Dizzy, I complied, and the moment my butt touched the seat, she grabbed her bag from the middle of the desk and headed toward the door. As she moved, I felt the harsh glare of the gun positioned on my back. I clutched the armrests with clammy hands. 

If she ran, how far would she get before they found her? Would she win again?

Hell, would I even live to find out?

“Are you going to shoot me?” I breathed. At the sound of her throat hitching, I worked up the nerve to turn slightly and look at her. She stood just a few inches from the door with tears streaming down her cheeks. “Or are you going to figure out a way to give me a heart attack too?”

“I don’t want to hurt you.” She sniffed loudly and slumped her shoulders. “I didn’t want to hurt him, but he couldn’t—” She lowered one of her hands from the gun. “Your father was a horrible man. He couldn’t keep it in his pants to save his life and that’s what killed him. Not me.”

“That’s not true.” At her silence, I marched on tentatively. “How’d you do it?”

“Your father loved his coke just as much as he loved his whores. I just helped him along.”

It hurt. I wasn’t even going to deny that processing those words through my brain hurt so much I nearly crumpled in my seat, but I stiffened my posture and completely let go of those childish fantasies that my dad had been a hero.

He’d been human, just the same as Margaret and myself.

“And you laced it with something and watched him die?” I guessed. She didn’t respond, and the silence was a greater weapon than her words—her silence broke me down another notch. “And then you confided in Michael Scott because he was your lover. He turned on you.” I took another nervous glance at the door behind her. “He turned on you, and you’ve been paying him off all these years.”

Where are you, Linc? Where the fuck are you?

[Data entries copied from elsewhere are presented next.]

Definition calculate_volatility_adjustment (s : t) : Q :=
  if (size (closes_ s) <? 20)%Z then 1
  else
    let returns := successive (fun prev cur => (cur - prev) / prev) (closes_ s) in
    if (size returns <? 2)%Z then 1
    else
      let mean_return := accumulate returns / to_double (size returns) in
      let variance :=
        for_each returns
          (fun ret variance => variance + (ret - mean_return) * (ret - mean_return)) 0 in
      let variance := variance / to_double (size returns - 1) in
      let volatility := sqrt variance in
      let target_volatility := 0.02 in
      let current_volatility := fmax volatility 0.001 in
      let adjustment := target_volatility / current_volatility in
      fmax 0.5 (fmin 2 adjustment).

Definition calculate_position_size (portfolio_value : Q) (s : t) : Q :=
  let base_position_size := calculate_base_position_size portfolio_value s in
  if negb (RiskConfig.enable_volatility_sizing (risk_config_ s)) then base_position_size
  else
    let volatility_adjustment := calculate_volatility_adjustment s in
    let adjusted_size := base_position_size * volatility_adjustment in
    let min_size := portfolio_value * 0.001 in
    let max_size := portfolio_value * RiskConfig.max_portfolio_risk (risk_config_ s) in
    fmax min_size (fmin max_size adjusted_size).

(** *** Stops *)

Definition calculate_atr (period : Z) (s : t) : Q :=
  if (size (closes_ s) <? size_t_of_int (period + 1))%Z then 0
  else
    let true_ranges := successive (fun prev cur => Qabs (cur - prev)) (closes_ s) in
    if (size true_ranges <? size_t_of_int period)%Z then 0
    else
      let start_idx := (size true_ranges - period)%Z in
      let atr_sum :=
        for_each (List.skipn (Z.to_nat start_idx) true_ranges)
          (fun tr atr_sum => atr_sum + tr) 0 in
      atr_sum / to_double period.
Lemma ceil_div_mul b k : 0 < b -> (b * k) /^ b = k.
Proof.
  intros Hb. replace (b * k) with (0 + b * k) by lia.
  rewrite ceil_div_add_mul by done. done.
Qed.

Lemma ceil_div_mono a a' b : 0 < b -> a <= a' -> a /^ b <= a' /^ b.
Proof.
  intros Hb Ha. apply ceil_div_le_iff; [done|].
  pose proof (ceil_div_spec a' b Hb). lia.
Qed.

Lemma seconds_remaining_nonneg d : 0 <= seconds_remaining d.
Proof. unfold seconds_remaining. lia. Qed.

Lemma seconds_remaining_zero_iff d : seconds_remaining d <= 0 <-> d <= 0.
Proof.
  unfold seconds_remaining. rewrite Z.max_lub_iff.
  rewrite (ceil_div_le_iff d 1000 0) by lia. lia.
Qed.

(** The whole seconds shown never under-report the milliseconds left. *)
Lemma seconds_remaining_covers d : d <= 1000 * seconds_remaining d.
Proof.
  unfold seconds_remaining. pose proof (ceil_div_spec d 1000 ltac:(lia)). lia.
Qed.

Lemma seconds_remaining_mono d d' : d <= d' -> seconds_remaining d <= seconds_remaining d'.
Proof.
  intros H. unfold seconds_remaining.
  pose proof (ceil_div_mono d d' 1000 ltac:(lia) H). lia.
Qed.

Lemma seconds_remaining_whole k : 0 <= k -> seconds_remaining (1000 * k) = k.
Proof. intros Hk. unfold seconds_remaining. rewrite ceil_div_mul by lia. lia. Qed.

Lemma ref_truthy_pos e : 0 < e -> ref_truthy (Some e) = true.
Proof. intros H. simpl. destruct (Z.eqb_spec e 0); [lia | done]. Qed.

#[export] Hint Resolve seconds_remaining_nonneg seconds_remaining_covers : tomi.
#[export] Hint Resolve ref_truthy_pos : tomi.

(** ** Tactics *)

(** Split every boolean test on integers in the goal and in the
    hypotheses into the propositions they decide. *)
Ltac z_cases :=
  repeat match goal with
  | |- context [Z.gtb ?a ?b] => rewrite (Z.gtb_ltb a b)
  | |- context [Z.geb ?a ?b] => rewrite (Z.geb_leb a b)
  | |- context [Z.eqb ?a ?b] => destruct (Z.eqb_spec a b)
  | |- context [Z.leb ?a ?b] => destruct (Z.leb_spec a b)
  | |- context [Z.ltb ?a ?b] => destruct (Z.ltb_spec a b)
  | H : context [Z.eqb ?a ?b] |- _ => destruct (Z.eqb_spec a b)
  | H : context [Z.leb ?a ?b] |- _ => destruct (Z.leb_spec a b)
  | H : context [Z.ltb ?a ?b] |- _ => destruct (Z.ltb_spec a b)
  end.

(** Case on the [if]s of a goal whose condition is a boolean variable or
    test, closing what [simplify_eq] and [lia] close. *)
Ltac if_cases :=
  repeat (case_match; simplify_eq/=); try lia.

(** [lia] after turning [/] and [mod] into their Euclidean equations
    (this [lia] does not do it by itself). *)
Ltac zlia := Z.div_mod_to_equations; lia.

(** ** Strings *)

(** stdpp keeps [String.append] from unfolding under [simpl]; this is its
    defining equation. *)
Lemma string_app_cons (x : Ascii.ascii) (a b : string) : String x a +:+ b = String x (a +:+ b).
Proof. reflexivity. Qed.

Lemma string_app_nil_l (a : string) : EmptyString +:+ a = a.
Proof. reflexivity. Qed.

Lemma string_app_assoc (a b c : string) : (a +:+ b) +:+ c = a +:+ (b +:+ c).
Proof. induction a as [|x a IH]; [done|]. rewrite !string_app_cons. congruence. Qed.

Lemma string_length_app (a b : string) :
  String.length (a +:+ b) = (String.length a + String.length b)%nat.
Proof. induction a as [|x a IH]; [done|]. rewrite string_app_cons. simpl. lia. Qed.

Lemma string_app_nil_r (a : string) : a +:+ EmptyString = a.
Proof. induction a as [|x a IH]; [done|]. rewrite !string_app_cons. congruence. Qed.

#[export] Hint Rewrite string_app_cons string_app_nil_l string_app_assoc string_app_nil_r : tomi_rw.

“You don’t know a thing,” my stepmother sneered, but she palmed her eyes with her empty hand. “I’ve never let that man touch me. I can’t even stand him for what he did to me.”

Keep her talking
, I told myself.
Keep her talking and get all the answers
. “What do you mean?”

She squeezed her eyes together to subdue her tears. “I’m not some whore like his—”

“Like his ex-wife?” I asked, offering Pen’s theory of Finley Scott being my sister. When Margaret’s eyes remained shut, I eased out of my seat, inching quietly in her direction.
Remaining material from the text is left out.